In the fall of 2021, a survey of 11,000 Americans was conducted in the US about their use of crypto. They could choose several statements as to how they used crypto. 11% confirmed they bought or held crypto-related assets as an investment instrument, while 2% used crypto for purchases and other payments. Another 1 percent used digital assets to send money to friends or family.
The survey about cryptocurrency showed that this asset class was considered an investment tool mainly by high-income adults in the US. Opponents of crypto immediately pointed out that this contradicts the way some proponents believe that crypto can become a means of payment that will contribute greatly to financial inclusion.
The interest in investing makes sense, as the global market cap of digital coins as a whole rose by over 86 percent (from $335 billion to $2.54 trillion) during the survey period, according to CoinMarketCap.
Only 46% of the respondents who identified as cryptocurrency investors, earned $100,000 or more, and 29% earned less than $50,000. Almost all of them (ninety-nine percent) had a bank account. Eighty-nine percent of working investors had some retirement savings.
In contrast, the 2 percent who used crypto for financial transactions were more likely to be unbanked, have lower incomes and have no credit cards. Almost 6 in 10 earned had a low income of less than $50,000, and 13% did not have a bank account – compared to 6% of adults who did not use cryptocurrency. Over a quarter of transactional crypto owners did not have a credit card, compared to 17% of non-crypto users.

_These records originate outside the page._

(* ===== verification/Redirect.v ===== *)
(** * Following redirects: Src/Core/Networking/redirect_logic.cpp and the send loops

    The decision whether, where and how to follow a 3xx, and the loop that the
    repeater and the intruder run around [HttpClient::send].  URLs ([QUrl]) and cookie
    jars ([QNetworkCookieJar]) are Qt's; the network answers a request in the light of
    all requests sent so far. *)

From S2P Require Import Prelude Qt QtSample QMap Json HttpFraming ChainRunner.

Local Open Scope Z_scope.

(** [QUrl]: parsing, resolution, the components the code reads and sets; the port is -1
    when there is none. *)
Class QtQUrl := {
  Url : Type;
  qu_parse : qstr -> Url;
  qu_isValid : Url -> bool;
  qu_isEmpty : Url -> bool;
  qu_resolved : Url -> Url -> Url;
  qu_scheme : Url -> qstr;
  qu_host : Url -> qstr;
  qu_port : Url -> Z;
  qu_path : Url -> qstr;        (* path(FullyEncoded) *)
  qu_query : Url -> qstr;       (* query(FullyEncoded) *)
  qu_empty : Url;
  qu_setScheme : qstr -> Url -> Url;
  qu_setHost : qstr -> Url -> Url;
  qu_setPort : Z -> Url -> Url;
  qu_setPath : qstr -> Url -> Url;
  qu_setQuery : qstr -> Url -> Url
}.
(** [url.port(d)]. *)
Definition qu_port_or {K : QtQUrl} (d : Z) (u : Url) : Z := if qu_port u =? -1 then d else qu_port u.

(** [QNetworkCookie] and [QNetworkCookieJar]. *)
Class QtCookieJar (K : QtQUrl) := {
  NetCookie : Type;
  Jar : Type;
  jar_empty : Jar;
  nc_make : bytes -> bytes -> bool -> NetCookie;          (* name, value, path "/", secure *)
  nc_parse : bytes -> list NetCookie;                     (* parseCookies *)
  nc_raw : NetCookie -> bytes;                            (* toRawForm(NameAndValueOnly) *)
  jar_set : list NetCookie -> Url -> Jar -> Jar;          (* setCookiesFromUrl *)
  jar_for : Jar -> Url -> list NetCookie                  (* cookiesForUrl *)
}.

(** ** Policies and statuses *)

Definition FollowNever : Z := 0.
Definition FollowOnSite : Z := 1.
Definition FollowInScope : Z := 2.
Definition FollowAlways : Z := 3.

Section Decisions.
Context {Q : QtText}.

Definition parseFollowPolicy (s : qstr) : Z :=
  let t := u_lower (u_trimmed s) in
  if seq_eqb t (lit "on-site") || seq_eqb t (lit "onsite") then FollowOnSite
  else if seq_eqb t (lit "in-scope") || seq_eqb t (lit "inscope") then FollowInScope
  else if seq_eqb t (lit "always") then FollowAlways
  else FollowNever.

Definition followPolicyName (p : Z) : qstr :=
  if p =? FollowOnSite then lit "on-site"
  else if p =? FollowInScope then lit "in-scope"
  else if p =? FollowAlways then lit "always"
  else lit "never".

Definition isRedirectStatus (status : Z) : bool :=
  (status =? 301) || (status =? 302) || (status =? 303) || (status =? 307) || (status =? 308).

Definition methodAfterRedirect (status : Z) (currentMethod : qstr) : qstr :=
  let m := u_upper (u_trimmed currentMethod) in
  if (status =? 307) || (status =? 308) then m
  else if status =? 303 then if seq_eqb m (lit "HEAD") then m else lit "GET"
  else if (status =? 301) || (status =? 302) then if seq_eqb m (lit "POST") then lit "GET" else m
  else m.

Definition redirectPreservesBody (status : Z) (method : qstr) : bool :=
  negb (status =? 303) && seq_eqb (methodAfterRedirect status method) (u_upper (u_trimmed method)).

Definition followAllowed (policy : Z) (originHost nextHost : qstr) (nextInScope : bool) : bool :=
  if is_nil (u_trimmed nextHost) then false
  else if policy =? FollowNever then false
  else if policy =? FollowAlways then true
  else if policy =? FollowOnSite then u_cieq nextHost originHost
  else if policy =? FollowInScope then nextInScope
  else false.

(** ** Raw requests *)

Definition firstLine (raw : bytes) : bytes :=
  let line := match index_of 10 raw with Some e => take e raw | None => raw end in
  if ends_with_chr 13 line then chop1 line else line.

Definition requestMethod (rawRequest : bytes) : qstr :=
  let line := firstLine rawRequest in
  match index_of 32 line with
  | Some (S k) => u_upper (u_fromutf8 (take (S k) line))
  | _ => []
  end.

Definition requestTarget (rawRequest : bytes) : qstr :=
  let line := firstLine rawRequest in
  match index_of 32 line with
  | None => []
  | Some sp1 =>
      let rest := drop (S sp1) line in
      u_fromutf8 (match index_of 32 rest with None => rest | Some n => take n rest end)
  end.
End Decisions.

(** ** URLs, cookies and the next request *)

Section Requests.
Context {Q : QtText} {K : QtQUrl} {JJ : QtCookieJar K}.

(** [None] for the empty URL. *)
Definition resolveRedirect (current : Url) (location : qstr) : option Url :=
  let loc := u_trimmed location in
  if is_nil loc then None
  else
    let rel := qu_parse loc in
    if negb (qu_isValid rel) then None
    else
      let resolved := qu_resolved current rel in
      if negb (qu_isValid resolved) || is_nil (qu_host resolved) then None
      else if qu_isEmpty resolved then None else Some resolved.

Definition requestUrl (tls : bool) (host : qstr) (port : Z) (rawRequest : bytes) : Url :=
  let u := qu_setHost host (qu_setScheme (if tls then lit "https" else lit "http") qu_empty) in
  let u := if (0 <? port) && negb (port =? (if tls then 443 else 80)) then qu_setPort port u else u in
  let tgt := requestTarget rawRequest in
  if starts_with (lit "http://") tgt || starts_with (lit "https://") tgt then qu_parse tgt
  else match index_of 63 tgt with
       | Some q => qu_setQuery (drop (S q) tgt) (qu_setPath (take q tgt) u)
       | None => qu_setPath (if is_nil tgt then lit "/" else tgt) u
       end.

(** [raw.indexOf("\r\n\r\n")] and what is before it. *)
Definition headers_end (raw : bytes) : option nat := index_sub [13; 10; 13; 10] raw.
Definition head_of (raw : bytes) : bytes := match headers_end raw with Some e => take e raw | None => raw end.
Definition body_of (raw : bytes) : bytes := match headers_end raw with Some e => drop (e + 4) raw | None => [] end.

(** The name of a header line, [None] without a colon. *)
Definition line_name (line : bytes) : option bytes :=
  match index_of 58 line with Some c => Some (b_lower (b_trimmed (take c line))) | None => None end.
Definition line_value (line : bytes) : bytes := match index_of 58 line with Some c => drop (S c) line | None => [] end.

Cryptocurrency exchange Gemini conducted its own survey about cryptocurrency from November 2021 to February 2022. Bitcoin and other cryptocurrencies reached a peak in popularity in November and according to the survey, as many as 20% of American adults reported owning virtual assets.
However, the results of both surveys, as well as the industry’s largest geographic survey by Chainalysis, show that digital money in developed countries is largely unused for payments.
In that survey, the US ranked eighth in overall cryptocurrency adoption, ranking third in overall crypto activity and also fourth in activity among nonprofessional individual crypto users. Yet, the US ranked 109th in peer-to-peer exchange volume.